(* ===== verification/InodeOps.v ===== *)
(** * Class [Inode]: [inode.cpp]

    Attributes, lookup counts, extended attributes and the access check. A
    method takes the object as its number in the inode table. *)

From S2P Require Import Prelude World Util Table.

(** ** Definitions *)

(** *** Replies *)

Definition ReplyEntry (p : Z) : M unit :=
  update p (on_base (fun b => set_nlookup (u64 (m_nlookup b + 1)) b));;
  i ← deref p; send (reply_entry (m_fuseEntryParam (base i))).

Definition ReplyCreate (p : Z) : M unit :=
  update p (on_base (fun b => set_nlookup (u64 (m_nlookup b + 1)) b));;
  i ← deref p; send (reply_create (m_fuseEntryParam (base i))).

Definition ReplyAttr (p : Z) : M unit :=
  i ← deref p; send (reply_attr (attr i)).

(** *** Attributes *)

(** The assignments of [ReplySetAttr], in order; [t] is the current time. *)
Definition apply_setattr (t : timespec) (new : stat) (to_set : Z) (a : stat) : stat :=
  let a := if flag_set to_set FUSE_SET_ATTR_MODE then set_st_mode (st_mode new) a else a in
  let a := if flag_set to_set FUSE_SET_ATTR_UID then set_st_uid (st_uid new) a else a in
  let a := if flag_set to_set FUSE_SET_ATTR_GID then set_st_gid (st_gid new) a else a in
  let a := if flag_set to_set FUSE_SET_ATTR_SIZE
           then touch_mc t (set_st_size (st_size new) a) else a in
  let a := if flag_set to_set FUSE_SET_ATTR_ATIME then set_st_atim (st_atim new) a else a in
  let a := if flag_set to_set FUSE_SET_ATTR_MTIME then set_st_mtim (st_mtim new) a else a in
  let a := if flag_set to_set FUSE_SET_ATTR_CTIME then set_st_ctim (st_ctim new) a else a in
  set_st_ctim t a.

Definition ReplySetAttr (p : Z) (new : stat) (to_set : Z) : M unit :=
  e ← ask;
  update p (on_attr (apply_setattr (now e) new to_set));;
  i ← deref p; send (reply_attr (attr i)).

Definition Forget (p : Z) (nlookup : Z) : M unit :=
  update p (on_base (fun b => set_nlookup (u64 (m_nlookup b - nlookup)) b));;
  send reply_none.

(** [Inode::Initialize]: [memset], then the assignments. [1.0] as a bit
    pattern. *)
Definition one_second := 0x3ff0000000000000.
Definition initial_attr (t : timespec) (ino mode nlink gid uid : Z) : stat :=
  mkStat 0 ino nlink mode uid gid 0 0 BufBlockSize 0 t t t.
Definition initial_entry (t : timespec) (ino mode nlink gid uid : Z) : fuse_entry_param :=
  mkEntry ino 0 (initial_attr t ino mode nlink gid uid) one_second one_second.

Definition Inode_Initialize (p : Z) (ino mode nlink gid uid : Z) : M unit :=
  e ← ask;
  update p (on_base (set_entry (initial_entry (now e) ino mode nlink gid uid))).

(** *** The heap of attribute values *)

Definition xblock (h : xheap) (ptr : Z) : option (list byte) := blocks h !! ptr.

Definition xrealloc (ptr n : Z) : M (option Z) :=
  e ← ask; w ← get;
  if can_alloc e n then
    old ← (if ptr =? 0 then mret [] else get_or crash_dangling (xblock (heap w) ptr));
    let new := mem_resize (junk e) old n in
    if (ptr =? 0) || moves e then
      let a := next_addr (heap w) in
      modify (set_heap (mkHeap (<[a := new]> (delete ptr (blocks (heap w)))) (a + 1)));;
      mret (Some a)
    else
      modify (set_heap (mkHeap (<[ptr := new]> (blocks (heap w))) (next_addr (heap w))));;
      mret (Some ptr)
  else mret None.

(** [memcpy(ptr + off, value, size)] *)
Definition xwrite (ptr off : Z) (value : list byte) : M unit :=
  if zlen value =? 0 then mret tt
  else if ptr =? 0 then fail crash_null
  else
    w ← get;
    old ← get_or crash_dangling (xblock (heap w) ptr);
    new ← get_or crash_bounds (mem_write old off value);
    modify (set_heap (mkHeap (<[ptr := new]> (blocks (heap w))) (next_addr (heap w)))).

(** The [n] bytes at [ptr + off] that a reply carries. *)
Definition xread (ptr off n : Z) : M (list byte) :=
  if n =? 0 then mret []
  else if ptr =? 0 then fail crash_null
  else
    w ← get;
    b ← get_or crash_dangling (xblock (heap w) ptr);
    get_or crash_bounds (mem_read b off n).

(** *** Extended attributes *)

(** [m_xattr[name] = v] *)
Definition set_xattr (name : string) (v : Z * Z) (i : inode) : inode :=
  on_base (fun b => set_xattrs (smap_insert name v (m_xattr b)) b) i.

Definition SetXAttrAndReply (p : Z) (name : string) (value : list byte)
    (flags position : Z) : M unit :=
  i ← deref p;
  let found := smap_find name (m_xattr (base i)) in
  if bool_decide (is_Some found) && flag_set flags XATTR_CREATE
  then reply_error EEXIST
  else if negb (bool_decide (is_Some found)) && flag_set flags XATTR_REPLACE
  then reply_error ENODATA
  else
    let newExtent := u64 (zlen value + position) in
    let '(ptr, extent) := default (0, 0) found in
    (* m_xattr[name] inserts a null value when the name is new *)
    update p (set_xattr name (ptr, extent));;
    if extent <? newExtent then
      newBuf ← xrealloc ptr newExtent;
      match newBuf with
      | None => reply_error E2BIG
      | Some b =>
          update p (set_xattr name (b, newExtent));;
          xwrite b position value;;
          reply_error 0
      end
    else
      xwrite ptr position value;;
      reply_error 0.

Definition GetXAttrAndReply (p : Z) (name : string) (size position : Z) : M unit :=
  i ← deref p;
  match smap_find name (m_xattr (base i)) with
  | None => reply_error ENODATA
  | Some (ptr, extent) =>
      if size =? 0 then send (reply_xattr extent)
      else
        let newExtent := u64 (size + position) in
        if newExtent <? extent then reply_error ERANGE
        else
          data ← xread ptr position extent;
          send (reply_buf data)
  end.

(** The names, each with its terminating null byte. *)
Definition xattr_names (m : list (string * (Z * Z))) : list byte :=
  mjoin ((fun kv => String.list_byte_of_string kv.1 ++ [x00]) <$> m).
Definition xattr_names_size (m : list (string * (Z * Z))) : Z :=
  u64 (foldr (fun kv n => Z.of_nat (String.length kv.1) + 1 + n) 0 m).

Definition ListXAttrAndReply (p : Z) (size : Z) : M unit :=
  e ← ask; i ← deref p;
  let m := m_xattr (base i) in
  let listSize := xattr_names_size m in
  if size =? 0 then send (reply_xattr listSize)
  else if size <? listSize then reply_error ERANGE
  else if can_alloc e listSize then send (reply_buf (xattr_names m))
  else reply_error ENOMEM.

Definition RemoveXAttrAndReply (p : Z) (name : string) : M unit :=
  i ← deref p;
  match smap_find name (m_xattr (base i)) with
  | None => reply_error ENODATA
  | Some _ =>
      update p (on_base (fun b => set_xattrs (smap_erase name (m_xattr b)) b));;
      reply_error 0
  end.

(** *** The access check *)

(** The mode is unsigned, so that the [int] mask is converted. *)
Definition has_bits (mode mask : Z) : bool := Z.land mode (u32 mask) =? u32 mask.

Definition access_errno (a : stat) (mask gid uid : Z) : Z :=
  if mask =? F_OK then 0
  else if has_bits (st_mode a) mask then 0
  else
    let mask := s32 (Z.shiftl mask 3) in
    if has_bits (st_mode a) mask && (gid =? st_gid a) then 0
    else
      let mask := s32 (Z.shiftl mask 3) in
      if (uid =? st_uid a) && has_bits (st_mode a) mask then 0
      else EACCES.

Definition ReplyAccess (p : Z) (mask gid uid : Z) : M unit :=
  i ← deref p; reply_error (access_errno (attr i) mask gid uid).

> [EXERCISE INSTRUCTIONS]
Would you output the entire listing exactly as written?

> [RESULT]
(* ===== verification/InodeOps.v ===== *)
(** * Class [Inode]: [inode.cpp]

    Attributes, lookup counts, extended attributes and the access check. A
    method takes the object as its number in the inode table. *)

From S2P Require Import Prelude World Util Table.

(** ** Definitions *)

(** *** Replies *)

Definition ReplyEntry (p : Z) : M unit :=
  update p (on_base (fun b => set_nlookup (u64 (m_nlookup b + 1)) b));;
  i ← deref p; send (reply_entry (m_fuseEntryParam (base i))).

Definition ReplyCreate (p : Z) : M unit :=
  update p (on_base (fun b => set_nlookup (u64 (m_nlookup b + 1)) b));;
  i ← deref p; send (reply_create (m_fuseEntryParam (base i))).

Definition ReplyAttr (p : Z) : M unit :=
  i ← deref p; send (reply_attr (attr i)).

(** *** Attributes *)

(** The assignments of [ReplySetAttr], in order; [t] is the current time. *)
Definition apply_setattr (t : timespec) (new : stat) (to_set : Z) (a : stat) : stat :=
  let a := if flag_set to_set FUSE_SET_ATTR_MODE then set_st_mode (st_mode new) a else a in
  let a := if flag_set to_set FUSE_SET_ATTR_UID then set_st_uid (st_uid new) a else a in
  let a := if flag_set to_set FUSE_SET_ATTR_GID then set_st_gid (st_gid new) a else a in
  let a := if flag_set to_set FUSE_SET_ATTR_SIZE
           then touch_mc t (set_st_size (st_size new) a) else a in
  let a := if flag_set to_set FUSE_SET_ATTR_ATIME then set_st_atim (st_atim new) a else a in
  let a := if flag_set to_set FUSE_SET_ATTR_MTIME then set_st_mtim (st_mtim new) a else a in
  let a := if flag_set to_set FUSE_SET_ATTR_CTIME then set_st_ctim (st_ctim new) a else a in
  set_st_ctim t a.

Definition ReplySetAttr (p : Z) (new : stat) (to_set : Z) : M unit :=
  e ← ask;
  update p (on_attr (apply_setattr (now e) new to_set));;
  i ← deref p; send (reply_attr (attr i)).

Definition Forget (p : Z) (nlookup : Z) : M unit :=
  update p (on_base (fun b => set_nlookup (u64 (m_nlookup b - nlookup)) b));;
  send reply_none.

(** [Inode::Initialize]: [memset], then the assignments. [1.0] as a bit
    pattern. *)
Definition one_second := 0x3ff0000000000000.
Definition initial_attr (t : timespec) (ino mode nlink gid uid : Z) : stat :=
  mkStat 0 ino nlink mode uid gid 0 0 BufBlockSize 0 t t t.
Definition initial_entry (t : timespec) (ino mode nlink gid uid : Z) : fuse_entry_param :=
  mkEntry ino 0 (initial_attr t ino mode nlink gid uid) one_second one_second.

Definition Inode_Initialize (p : Z) (ino mode nlink gid uid : Z) : M unit :=
  e ← ask;
  update p (on_base (set_entry (initial_entry (now e) ino mode nlink gid uid))).

(** *** The heap of attribute values *)

Definition xblock (h : xheap) (ptr : Z) : option (list byte) := blocks h !! ptr.

Definition xrealloc (ptr n : Z) : M (option Z) :=
  e ← ask; w ← get;
  if can_alloc e n then
    old ← (if ptr =? 0 then mret [] else get_or crash_dangling (xblock (heap w) ptr));
    let new := mem_resize (junk e) old n in
    if (ptr =? 0) || moves e then
      let a := next_addr (heap w) in
      modify (set_heap (mkHeap (<[a := new]> (delete ptr (blocks (heap w)))) (a + 1)));;
      mret (Some a)
    else
      modify (set_heap (mkHeap (<[ptr := new]> (blocks (heap w))) (next_addr (heap w))));;
      mret (Some ptr)
  else mret None.

(** [memcpy(ptr + off, value, size)] *)
Definition xwrite (ptr off : Z) (value : list byte) : M unit :=
  if zlen value =? 0 then mret tt
  else if ptr =? 0 then fail crash_null
  else
    w ← get;
    old ← get_or crash_dangling (xblock (heap w) ptr);
    new ← get_or crash_bounds (mem_write old off value);
    modify (set_heap (mkHeap (<[ptr := new]> (blocks (heap w))) (next_addr (heap w)))).

(** The [n] bytes at [ptr + off] that a reply carries. *)
Definition xread (ptr off n : Z) : M (list byte) :=
  if n =? 0 then mret []
  else if ptr =? 0 then fail crash_null
  else
    w ← get;
    b ← get_or crash_dangling (xblock (heap w) ptr);
    get_or crash_bounds (mem_read b off n).

(** *** Extended attributes *)

(** [m_xattr[name] = v] *)
Definition set_xattr (name : string) (v : Z * Z) (i : inode) : inode :=
  on_base (fun b => set_xattrs (smap_insert name v (m_xattr b)) b) i.

Definition SetXAttrAndReply (p : Z) (name : string) (value : list byte)
    (flags position : Z) : M unit :=
  i ← deref p;
  let found := smap_find name (m_xattr (base i)) in
  if bool_decide (is_Some found) && flag_set flags XATTR_CREATE
  then reply_error EEXIST
  else if negb (bool_decide (is_Some found)) && flag_set flags XATTR_REPLACE
  then reply_error ENODATA
  else
    let newExtent := u64 (zlen value + position) in
    let '(ptr, extent) := default (0, 0) found in
    (* m_xattr[name] inserts a null value when the name is new *)
    update p (set_xattr name (ptr, extent));;
    if extent <? newExtent then
      newBuf ← xrealloc ptr newExtent;
      match newBuf with
      | None => reply_error E2BIG
      | Some b =>
          update p (set_xattr name (b, newExtent));;
          xwrite b position value;;
          reply_error 0
      end
    else
      xwrite ptr position value;;
      reply_error 0.

Definition GetXAttrAndReply (p : Z) (name : string) (size position : Z) : M unit :=
  i ← deref p;
  match smap_find name (m_xattr (base i)) with
  | None => reply_error ENODATA
  | Some (ptr, extent) =>
      if size =? 0 then send (reply_xattr extent)
      else
        let newExtent := u64 (size + position) in
        if newExtent <? extent then reply_error ERANGE
        else
          data ← xread ptr position extent;
          send (reply_buf data)
  end.

(** The names, each with its terminating null byte. *)
Definition xattr_names (m : list (string * (Z * Z))) : list byte :=
  mjoin ((fun kv => String.list_byte_of_string kv.1 ++ [x00]) <$> m).
Definition xattr_names_size (m : list (string * (Z * Z))) : Z :=
  u64 (foldr (fun kv n => Z.of_nat (String.length kv.1) + 1 + n) 0 m).

Definition ListXAttrAndReply (p : Z) (size : Z) : M unit :=
  e ← ask; i ← deref p;
  let m := m_xattr (base i) in
  let listSize := xattr_names_size m in
  if size =? 0 then send (reply_xattr listSize)
  else if size <? listSize then reply_error ERANGE
  else if can_alloc e listSize then send (reply_buf (xattr_names m))
  else reply_error ENOMEM.

Definition RemoveXAttrAndReply (p : Z) (name : string) : M unit :=
  i ← deref p;
  match smap_find name (m_xattr (base i)) with
  | None => reply_error ENODATA
  | Some _ =>
      update p (on_base (fun b => set_xattrs (smap_erase name (m_xattr b)) b));;
      reply_error 0
  end.

(** *** The access check *)

(** The mode is unsigned, so that the [int] mask is converted. *)
Definition has_bits (mode mask : Z) : bool := Z.land mode (u32 mask) =? u32 mask.

Definition access_errno (a : stat) (mask gid uid : Z) : Z :=
  if mask =? F_OK then 0
  else if has_bits (st_mode a) mask then 0
  else
    let mask := s32 (Z.shiftl mask 3) in
    if has_bits (st_mode a) mask && (gid =? st_gid a) then 0
    else
      let mask := s32 (Z.shiftl mask 3) in
      if (uid =? st_uid a) && has_bits (st_mode a) mask then 0
      else EACCES.

Definition ReplyAccess (p : Z) (mask gid uid : Z) : M unit :=
  i ← deref p; reply_error (access_errno (attr i) mask gid uid).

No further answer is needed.